WHAT IS BEING ASKED. For each line of the data below that includes the string "simpl", count one, and answer with the sum only.
——————————
(** The digit loops, from stripped runs: they decide exactly when the values
    differ. *)
Lemma digit_round a b :
  let a1 := trim_left (Ascii.eqb "0") a in
  let b1 := trim_left (Ascii.eqb "0") b in
  let '(a2, b2, fd) := digit_loop a1 b1 0 in
  (if at_digit a2 then Some 1 else if at_digit b2 then Some (-1)
   else if negb (fd =? 0) then Some (clamp fd) else None) =
  (if num (digits a) =? num (digits b) then None
   else Some (Z.sgn (num (digits a) - num (digits b)))) ∧
  (num (digits a) = num (digits b) → a2 = rest a ∧ b2 = rest b).
Proof.
  intros a1 b1.
  destruct (strip_zeros a) as (Ha1 & Ha2 & _ & Ha4). destruct (strip_zeros b) as (Hb1 & Hb2 & _ & Hb4).
  fold a1 in Ha1, Ha2, Ha4. fold b1 in Hb1, Hb2, Hb4.
  pose proof (digit_loop_spec a1 b1 0 0 0 eq_refl) as Hd.
  destruct (digit_loop a1 b1 0) as [[a2 b2] fd]. destruct Hd as (H1 & H2 & H3).
  rewrite <-Ha1, <-Hb1, <-Ha2, <-Hb2.
  destruct (Z.lt_trichotomy (len (digits a1)) (len (digits b1))) as [Hl|[Hl|Hl]].
  - destruct (H2 Hl) as [-> ->]. pose proof (longer_larger b1 a1 Hb4 Hl).
    destruct (Z.eqb_spec (num (digits a1)) (num (digits b1))); [lia|].
    split; [by rewrite Z.sgn_neg by lia|lia].
  - destruct (H3 Hl) as (-> & -> & Hs). rewrite !rest_no_digit, clamp_sgn.
    fold (num (digits a1)) in Hs. fold (num (digits b1)) in Hs. split; [|done].
    destruct (Z.eqb_spec (num (digits a1)) (num (digits b1))) as [E|E].
    + rewrite E, Z.sub_diag in Hs. replace fd with 0 by lia. done.
    + destruct (Z.eqb_spec fd 0) as [->|?]; [|cbn; by rewrite Hs].
      simpl in Hs. lia.
  - rewrite (H1 Hl). pose proof (longer_larger a1 b1 Ha4 Hl).
    destruct (Z.eqb_spec (num (digits a1)) (num (digits b1))); [lia|].
    split; [by rewrite Z.sgn_pos by lia|lia].
Qed.

Lemma at_text_rest_shorter s :
  at_text s = false → s ≠ "" → (String.length (rest s) < String.length s)%nat.
Proof.
  destruct s as [|c s]; [done|]. cbn [at_text rest]. intros ->%negb_false_iff _.
  pose proof (rest_length s). simpl. lia.
Qed.

Lemma verrev_loop_spec fuel a b :
  nul_free a = true → nul_free b = true →
  (String.length a + String.length b < fuel)%nat →
  verrev_loop fuel a b = lexz (vkey None a) (vkey None b).
Proof.
  revert a b. induction fuel as [|fuel IH]; intros a b Ha Hb Hf; [lia|]. cbn [verrev_loop].
  destruct (String.eqb a "" && String.eqb b "") eqn:E0.
  { apply andb_true_iff in E0 as [->%String.eqb_eq ->%String.eqb_eq]. done. }
  pose proof (text_loop_spec (String.length a + String.length b) a b Ha Hb (le_n _)) as Ht.
  destruct (text_loop _ a b) as [c|[a1 b1]]; [done|].
  destruct Ht as (Ht1 & Ht2 & -> & Hn1 & Hn2 & Hle & Hlt).
  pose proof (digit_round a1 b1) as Hd. cbn zeta in Hd.
  destruct (digit_loop _ _ 0) as [[a2 b2] fd]. destruct Hd as [Hd1 Hd2].
  rewrite vkey_round2 by done.
  destruct (Z.eqb_spec (num (digits a1)) (num (digits b1))) as [E|E].
  - destruct (Hd2 E) as [-> ->].
    destruct (at_digit (rest a1)); [done|]. destruct (at_digit (rest b1)); [done|].
    destruct (negb (fd =? 0)); [done|]. apply IH; [by apply nul_free_rest..|].
    pose proof (rest_length a1). pose proof (rest_length b1).
    destruct (at_text a || at_text b); [lia|]. destruct Hlt as [-> ->].
    apply andb_false_iff in E0 as [E0%String.eqb_neq|E0%String.eqb_neq].
    + pose proof (at_text_rest_shorter a Ht1 E0). lia.
    + pose proof (at_text_rest_shorter b Ht2 E0). lia.
  - destruct (at_digit a2); [congruence|]. destruct (at_digit b2); [congruence|].
    destruct (negb (fd =? 0)); congruence.
Qed.
End verrev_laws.

(** ** Versions *)

Section compare_laws.

Lemma ascii_compare_byte c d : Ascii.compare c d = (byte c ?= byte d).
Proof. unfold Ascii.compare, byte. symmetry. apply N2Z.inj_compare. Qed.

Lemma digit_string_compare a b :
  string_forallb isDigit a = true → string_forallb isDigit b = true → len a = len b →
  match String.compare a b with Lt => -1 | Gt => 1 | Eq => 0 end = Z.sgn (num a - num b).
Proof.
  revert b. induction a as [|c a IH]; intros [|d b] Ha Hb Hl; try done.
  cbn [string_forallb] in Ha, Hb. apply andb_true_iff in Ha as [Hc Ha], Hb as [Hd Hb].
  assert (len a = len b) as Hl' by (unfold len in *; simpl in Hl; lia).
  specialize (IH b Ha Hb Hl'). cbn [String.compare]. rewrite ascii_compare_byte.
  unfold num. cbn [num_from]. rewrite !(num_from_pow (10 * 0 + _)), Hl'.
  pose proof (num_bounds a Ha) as Hna. pose proof (num_bounds b Hb) as Hnb. rewrite Hl' in Hna.
  unfold digit_val. destruct (Z.compare_spec (byte c) (byte d)) as [E|E|E].
  - rewrite IH, E. f_equal. lia.
  - symmetry. apply Z.sgn_neg. nia.
  - symmetry. apply Z.sgn_pos. nia.
Qed.

Lemma digits_id s : string_forallb isDigit s = true → digits s = s.
Proof.
  induction s as [|c s IH]; [done|]. cbn [string_forallb digits].
  intros [-> Hs]%andb_true_iff. by rewrite IH.
Qed.

Lemma trim_left_forallb f g s :
  string_forallb f s = true → string_forallb f (trim_left g s) = true.
Proof.
  induction s as [|c s IH]; [done|]. intros H. cbn [trim_left].
  destruct (g c); [|done]. cbn [string_forallb] in H. apply andb_true_iff in H as [_ H]. auto.
Qed.

(** Epochs compare as the numbers they are, at any length. *)
Lemma compareNumericString_num a b :
  string_forallb isDigit a = true → string_forallb isDigit b = true →
  compareNumericString a b = Z.sgn (num a - num b).
Proof.
  intros Ha Hb. unfold compareNumericString.
  destruct (strip_zeros a) as (Ha1 & _ & _ & Ha4). destruct (strip_zeros b) as (Hb1 & _ & _ & Hb4).
  set (a' := trim_left _ a) in *. set (b' := trim_left _ b) in *.
  assert (string_forallb isDigit a' = true) as Ha' by by apply trim_left_forallb.
  assert (string_forallb isDigit b' = true) as Hb' by by apply trim_left_forallb.
  rewrite !digits_id in Ha1, Hb1 by done. rewrite <-Ha1, <-Hb1.
  destruct (Z.eqb_spec (len a') (len b')) as [E|E]; cbn [negb].
  { by apply digit_string_compare. }
  destruct (Z.ltb_spec (len a') (len b')).
  - pose proof (longer_larger b' a' Hb4) as Hl. rewrite !digits_id in Hl by done.
    rewrite Z.sgn_neg; [done|]. specialize (Hl H). lia.
  - pose proof (longer_larger a' b' Ha4) as Hl. rewrite !digits_id in Hl by done.
    rewrite Z.sgn_pos; [done|]. apply Z.lt_0_sub, Hl. lia.
Qed.

Lemma nul_free_app a b : nul_free (a +:+ b) = nul_free a && nul_free b.
Proof. unfold nul_free. by rewrite contains_byte_append, negb_orb. Qed.

Lemma parse_spec v e u r :
  nul_free v = true → parse v = (e, u, r) →
  string_forallb isDigit e = true ∧ nul_free u = true ∧ nul_free r = true.
Proof.
  intros Hv H. unfold parse in H.
  destruct (match cut_byte ":" v with
            | Some (e, r) => if negb (String.eqb e "") && isAllDigits e then (e, r) else ("", v)
            | None => ("", v) end) as [e0 r0] eqn:E.
  assert (string_forallb isDigit e0 = true ∧ nul_free r0 = true) as [He Hr].
  { destruct (cut_byte ":" v) as [[x y]|] eqn:Ec; [|by injection E as <- <-].
    destruct (negb (String.eqb x "") && isAllDigits x) eqn:Ed; injection E as <- <-; [|done].
    apply cut_byte_spec in Ec as [-> _]. rewrite nul_free_app in Hv.
    apply andb_true_iff in Ed as [Hx Hd], Hv as [_ Hv].
    apply nul_free_cons in Hv as [_ Hv]. split; [|done].
    unfold isAllDigits in Hd. by apply negb_true_iff in Hx; rewrite Hx in Hd. }
  destruct (rcut_byte "-" r0) as [[x y]|] eqn:Ec; injection H as <- <- <-; [|done].
  apply rcut_byte_spec in Ec as [-> _]. rewrite nul_free_app in Hr.
  apply andb_true_iff in Hr as [? Hr]. by apply nul_free_cons in Hr as [_ Hr].
Qed.

(** dpkg's loops compute the reference order. *)
Lemma Compare_eq_key a b :
  nul_free a = true → nul_free b = true →
  Compare a b = key_cmp3 (version_key a) (version_key b).
Proof.
  intros Ha Hb. unfold Compare, version_key, key_cmp3.
  destruct (parse a) as [[ea ua] ra] eqn:Ea, (parse b) as [[eb ub] rb] eqn:Eb.
  destruct (parse_spec a ea ua ra Ha Ea) as (Hea & Hua & Hra).
  destruct (parse_spec b eb ub rb Hb Eb) as (Heb & Hub & Hrb).
  rewrite compareNumericString_num by done. unfold verrevcmp.
  rewrite !verrev_loop_spec by (done || lia).
  destruct (Z.eqb_spec (num ea) (num eb)) as [->|Hne].
  - rewrite Z.sub_diag. done.
  - destruct (Z.eqb_spec (Z.sgn (num ea - num eb)) 0); [lia|done].
Qed.

Lemma key_cmp3_antisym x y : key_cmp3 y x = - key_cmp3 x y.
Proof.
  destruct x as [[e1 u1] r1], y as [[e2 u2] r2]. unfold key_cmp3.
  rewrite (lexz_antisym u1 u2), (lexz_antisym r1 r2), (Z.eqb_sym e2).
  destruct (e1 =? e2); [|cbn [negb]; lia]. cbn [negb].
  destruct (Z.eqb_spec (lexz u1 u2) 0) as [->|]; [done|].
  destruct (Z.eqb_spec (- lexz u1 u2) 0); [lia|done].
Qed.

Lemma key_cmp3_trans x y z :
  key_cmp3 x y <= 0 → key_cmp3 y z <= 0 → key_cmp3 x z <= 0.
Proof.
  destruct x as [[e1 u1] r1], y as [[e2 u2] r2], z as [[e3 u3] r3]. unfold key_cmp3.
  pose proof (lexz_trans u1 u2 u3). pose proof (lexz_trans r1 r2 r3).
  pose proof (lexz_trans u2 u3 u1). pose proof (lexz_trans u3 u1 u2).
  rewrite (lexz_antisym u1 u3), (lexz_antisym u1 u2), (lexz_antisym u2 u3) in *.
  repeat match goal with |- context [?a =? ?b] => destruct (Z.eqb_spec a b) end;
    cbn [negb]; lia.
Qed.

Lemma key_cmp3_range x y : -1 <= key_cmp3 x y <= 1.
Proof.
  destruct x as [[e1 u1] r1], y as [[e2 u2] r2]. unfold key_cmp3.
  pose proof (lexz_range u1 u2). pose proof (lexz_range r1 r2).
  destruct (negb (e1 =? e2)); [lia|]. destruct (negb _); lia.
Qed.

Lemma Compare_refl a : nul_free a = true → Compare a a = 0.
Proof.
  intros Ha. rewrite Compare_eq_key by done.
  pose proof (key_cmp3_antisym (version_key a) (version_key a)). lia.
Qed.

Lemma Compare_antisym a b :
  nul_free a = true → nul_free b = true → Compare b a = - Compare a b.
Proof. intros Ha Hb. rewrite !Compare_eq_key by done. apply key_cmp3_antisym. Qed.

Lemma Compare_trans a b c :
  nul_free a = true → nul_free b = true → nul_free c = true →
  Compare a b <= 0 → Compare b c <= 0 → Compare a c <= 0.
Proof. intros Ha Hb Hc. rewrite !Compare_eq_key by done. apply key_cmp3_trans. Qed.

(** C28. dpkg's loops compute a reference order: [Compare] of two versions is
    the lexicographic comparison of their keys - the epoch as a number, then
    for the upstream version and the revision the weights of each text run
    and the value of each digit run, whatever its length.  It is a total
    preorder with answers -1, 0 and 1, so that sorting by it is sound and
    equal versions form classes. *)
Theorem Compare_correct a b c :
  nul_free a = true → nul_free b = true → nul_free c = true →
  Compare a b = key_cmp3 (version_key a) (version_key b) ∧
  -1 <= Compare a b <= 1 ∧ Compare a a = 0 ∧ Compare b a = - Compare a b ∧
  (Compare a b <= 0 → Compare b c <= 0 → Compare a c <= 0).
Proof.
  intros Ha Hb Hc. split_and!.
  - by apply Compare_eq_key.
  - rewrite Compare_eq_key by done. apply key_cmp3_range.
  - rewrite Compare_eq_key by done. apply key_cmp3_range.
  - by apply Compare_refl.
  - by apply Compare_antisym.
  - by apply Compare_trans.
Qed.
End compare_laws.

Lemma Compare_correct_witness :
  Compare "1:2.10-1" "1:2.9-3~bpo1"
  = key_cmp3 (version_key "1:2.10-1") (version_key "1:2.9-3~bpo1") ∧
  Compare "1:2.9-3~bpo1" "1:2.10-1" = -1.
Proof.
  destruct (Compare_correct "1:2.10-1" "1:2.9-3~bpo1" "0" eq_refl eq_refl eq_refl)
    as (H1 & _ & _ & H2 & _).
  split; [exact H1|]. rewrite H2. reflexivity.
Defined.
——————————
ANSWER TO THIS EXERCISE. 3